Consider this to be a pen&paper game.
You were busy moving out in the middle of the night because you had a plane to catch the next day and you underestimated the impact of stairs-only to your apartment in the fourth floor. You parked the transporter in front of your building. Unfortunately, it's a pedestrian zone where you can only park to load up stuff between 8 and 11am and a police patrol showed up.
You were a little pissed because there is literally nobody on the street and there is plenty of space to pass the transporter anyway so you don't really understand why you can't park here in the night for a few hours when it doesn't bother anyone—except the police's sense of law & order. But you stopped arguing quickly because you realized it's no use and it's only going to make the situation worse. You (currently) see no way to avoid the ticket so you ask to jump to the conclusion of how much it's going to cost: it's 55€. Not great, not terrible.
Since the name of a rental car company is on the transporter, the cop is so nice to offer you to send the ticket to your home address instead of to the company that would most likely add some processing fees to forward the ticket to you.
You thank him and think for a moment if you should come up with a fake name and address in the hope he won't verify it via ID card or have an excuse why that could just have been an accident if he does, but you don't think you're going to outsmart this cop right now. So you tell him that you're currently moving out, it's been a very long day, you're really tired, you tried to find a parking spot somewhere else but you couldn't, that you're almost done ... sorry, what was the question again?
Unfortunately, he remembered why he's here so you accept defeat and give him your new address and realize this new address wouldn't have been on the ID card anyway so you could possibly literally have said anything regarding it.
When you try to seem trustworthy by telling him in advance that your ID card is upstairs in the fourth floor and you would have to get it (it's even true), he tells you it's fine and he trusts you.
You think to yourself: "Damn, maybe I should have tried ..." but reply: "Makes sense, it's just 55€, it's not worth it to try anything stupid."
Since the cop remembers that you have been argumentative in the beginning, he mentions that if you don't agree with the ticket, you can just not pay it within the two weeks and show up to the court date in the ticket where you can plead your case in front of a judge.

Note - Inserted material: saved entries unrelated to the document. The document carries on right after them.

(** [send_all] stops at the first statement the server refuses; the
    statements before it were accepted, and it is the last one sent. *)
Lemma send_all_trace qs c :
  match send_all qs c with
  | (None, c') =>
      respond c' = respond c ∧ history c' = history c ++ qs
      ∧ ∀ i q, qs !! i = Some q → respond c (history c ++ take i qs) q = None
  | (Some e, c') =>
      respond c' = respond c
      ∧ ∃ i q, qs !! i = Some q
          ∧ respond c (history c ++ take i qs) q = Some e
          ∧ history c' = history c ++ take (S i) qs
          ∧ ∀ j q', j < i → qs !! j = Some q' →
              respond c (history c ++ take j qs) q' = None
  end.
Proof.
  revert c. induction qs as [|q qs IH]; intros c; simpl.
  - split; [done|]. split; [by rewrite app_nil_r|]. intros i q. by rewrite lookup_nil.
  - destruct (respond c (history c) q) as [e|] eqn:Hq.
    + split; [done|]. exists 0, q. simpl. rewrite app_nil_r.
      repeat split; try done. intros j q' Hj. lia.
    + specialize (IH {| history := history c ++ [q]; respond := respond c |}).
      destruct (send_all qs _) as [[e|] c']; simpl in IH.
      * destruct IH as (Hr & i & q0 & Hi & Hq0 & Hh & Hbefore).
        split; [done|]. exists (S i), q0. simpl.
        rewrite <- app_assoc in Hq0, Hh. repeat split; try done.
        intros [|j] q' Hj Hq'; simpl in *.
        -- injection Hq' as <-. by rewrite app_nil_r.
        -- specialize (Hbefore j q'). rewrite <- app_assoc in Hbefore.
           apply Hbefore; [lia|done].
      * destruct IH as (Hr & Hh & Hall). split; [done|].
        rewrite <- app_assoc in Hh. split; [done|].
        intros [|i] q0 Hq0; simpl in *.
        -- injection Hq0 as <-. by rewrite app_nil_r.
        -- specialize (Hall i q0). rewrite <- app_assoc in Hall. by apply Hall.
Qed.

Lemma query_all_spec bs s :
  query_all bs s =
  let '(r, c) :=
    send_all (statement <$> filter (λ ins, size ins ≠ 0) ((λ b, buf b s) <$> bs))
             (db s) in
  (settled r, set_db c s).
Proof.
  assert (Hone : ∀ b s (k : Task unit) qs,
    (∀ c, k (set_db c s) =
          let '(r, c') := send_all qs c in (settled r, set_db c' s)) →
    (Insert_query b ≫= λ _, k) s =
    let '(r, c) := send_all
      ((statement <$> filter (λ ins, size ins ≠ 0) [buf b s]) ++ qs) (db s) in
    (settled r, set_db c s)).
  { intros b s0 k qs Hk. unfold mbind, Task_bind, bind, Insert_query.
    rewrite filter_cons, filter_nil. case_decide as Hz.
    - rewrite decide_False by (by intros ?). simpl.
      rewrite <- (set_db_id s0) at 1. apply Hk.
    - rewrite decide_True by done. simpl.
      destruct (respond (db s0) (history (db s0)) (statement (buf b s0))); [done|].
      simpl. apply Hk. }
  revert s. induction bs as [|b bs IH]; intros s.
  - simpl. by rewrite set_db_id.
  - destruct bs as [|b' bs].
    + specialize (Hone b s (ret ()) []). rewrite app_nil_r in Hone.
      simpl in Hone |- *. rewrite <- Hone; [|done].
      unfold mbind, Task_bind, bind, ret.
      by destruct (Insert_query b s) as [[?|[]] ?].
    + change (query_all (b :: b' :: bs) s)
        with ((Insert_query b ≫= λ _, query_all (b' :: bs)) s).
      rewrite (Hone b s _
        (statement <$> filter (λ ins, size ins ≠ 0) ((λ b, buf b s) <$> (b' :: bs)))).
      * by rewrite <- fmap_app, <- filter_app.
      * intros c. rewrite IH.
        assert (Hb : (λ b0 : buffer, buf b0 (set_db c s)) <$> (b' :: bs)
                     = (λ b0, buf b0 s) <$> (b' :: bs)).
        { apply list_fmap_ext. intros. apply buf_set_db. }
        rewrite Hb. simpl. by destruct (send_all _ c).
Qed.

(** *** The transaction *)

Lemma tx_spec (cb : Task ()) s qs :
  (∀ c, cb (set_db c s) =
        let '(r, c') := send_all qs c in (settled r, set_db c' s)) →
  tx cb s =
  match Client_query BEGIN (db s) with
  | (Some e, c) => (inl (DbError e), set_db c s)
  | (None, c) =>
      match send_all (qs ++ [COMMIT]) c with
      | (Some e, c') =>
          (inl (DbError e), set_db (Client_query ROLLBACK c').2 s)
      | (None, c') => (inr (), set_db c' s)
      end
  end.
Proof.
  intros Hcb. unfold tx, mbind, Task_bind, bind, try_catch, db_query. simpl.
  destruct (respond (db s) (history (db s)) BEGIN) as [e|]; simpl; [done|].
  rewrite Hcb, send_all_app.
  destruct (send_all qs _) as [[e|] c']; simpl; [done|].
  by destruct (respond c' (history c') COMMIT).
Qed.

Lemma submit_spec s :
  match Client_query BEGIN (db s) with
  | (Some e, c) => submit s = (inl (DbError e), set_db c (started s))
  | (None, c) =>
      match send_all (pending s ++ [COMMIT]) c with
      | (Some e, c') =>
          submit s
          = (inl (DbError e), set_db (Client_query ROLLBACK c').2 (started s))
      | (None, c') =>
          ∃ s', submit s = (inr (), s') ∧ db s' = c'
                ∧ ∀ b, buf b s' = clear (buf b s)
      end
  end.
Proof.
  unfold submit.
  rewrite (bind_ok this _ s s s) by done.
  rewrite (bind_ok (speed_call SpeedStart) _ s () (started s)) by done.
  change (Insert_query MetadataBuf ≫= _) with (@query_all V E all_buffers).
  pose proof (tx_spec (query_all all_buffers) (started s) (pending s)) as Htx.
  simpl in Htx.
  assert (Hq : ∀ c, query_all all_buffers (set_db c (started s)) =
    let '(r, c') := send_all (pending s) c in (settled r, set_db c' (started s))).
  { intros c. rewrite query_all_spec. simpl. done. }
  specialize (Htx Hq). simpl.
  destruct (respond (db s) (history (db s)) BEGIN) as [e|].
  { by rewrite (bind_fail _ _ _ _ _ Htx). }
  destruct (send_all (pending s ++ [COMMIT]) _) as [[e|] c'].
  { by rewrite (bind_fail _ _ _ _ _ Htx). }
  rewrite (bind_ok _ _ _ _ _ Htx).
  unfold mbind, Task_bind, bind. simpl.
  destruct (bool_decide _ || bool_decide _);
    eexists; (split; [reflexivity|]); (split; [done|]); by intros [].
Qed.
End Sink_facts.

Section Sink_theorems.
Import Archive.
Context {V E : Type}.
Implicit Types (s : @PostgresSink V E) (c : @Client V E) (b : buffer)
  (ins : @Insert V) (q : @Query V) (qs : list (@Query V))
  (block : @BlockData V) (blocks : list (@BlockData V)).

Lemma PostgresSink_new_wf (toJsonString toJSON : V → V) c sp pr :
  Sink_wf (PostgresSink_new toJsonString toJSON c sp pr).
Proof.
  intros b. split; [|by destruct b].
  destruct b; apply Insert_new_wf; simpl;
    by apply (bool_decide_unpack _).
Qed.

Lemma grows_sizes s s' : grows s s' → Forall2 le (sizes s) (sizes s').
Proof.
  intros (_ & _ & _ & _ & Hz). unfold sizes, buffers, all_buffers. simpl.
  repeat constructor; apply (Hz MetadataBuf) || apply (Hz HeaderBuf)
    || apply (Hz ExtrinsicBuf) || apply (Hz CallBuf) || apply (Hz EventBuf)
    || apply (Hz WarningBuf).
Qed.

Lemma write_all_app blocks1 blocks2 s :
  write_all (blocks1 ++ blocks2) s =
  match write_all blocks1 s with
  | (inr _, s1) => write_all blocks2 s1
  | (inl e, s1) => (inl e, s1)
  end.
Proof.
  revert s. induction blocks1 as [|block blocks1 IH]; intros s; simpl; [done|].
  unfold mbind, Task_bind, bind.
  destruct (write block s) as [[e|[]] s1]; [done|]. apply IH.
Qed.

(** A quiet sequence is written without a flush. *)
Lemma quiet_app blocks1 blocks2 s :
  Sink_wf s → quiet s (blocks1 ++ blocks2) = true →
  ∃ s1, write_all blocks1 s = (inr (), s1) ∧ grows s s1
        ∧ quiet s1 blocks2 = true.
Proof.
  revert s. induction blocks1 as [|block blocks1 IH]; intros s Hwf Hq; simpl in *.
  - exists s. split; [done|]. split; [by apply grows_refl|done].
  - apply andb_true_iff in Hq as [Hlast Hq].
    destruct (append_block_grows block s Hwf) as (s1 & Happ & G1).
    rewrite Happ in Hq. apply andb_true_iff in Hq as [Hsz Hq].
    apply bool_decide_eq_true in Hsz. apply negb_true_iff in Hlast.
    destruct (IH s1 (proj1 G1) Hq) as (s2 & Hw & G2 & Hq2).
    exists s2. split; [|split; [by eapply grows_trans|done]].
    unfold mbind, Task_bind, bind. rewrite write_unfold, Happ, Hlast.
    rewrite bool_decide_eq_false_2 by lia. simpl. apply Hw.
Qed.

You thank him again for being so nice to you, apologize for earlier and ask for his name as if you're friends now.
After the whole ordeal, you remember that if a cop doesn't show up to the court date as the witness, the case is dismissed and you get to walk away free.
But how could you arrange that a cop won't show up to a court date (in a nonviolent way)?

edit: Forgot to make a bounty post out of this. It's again 5k sats for the most creative and plausible answer.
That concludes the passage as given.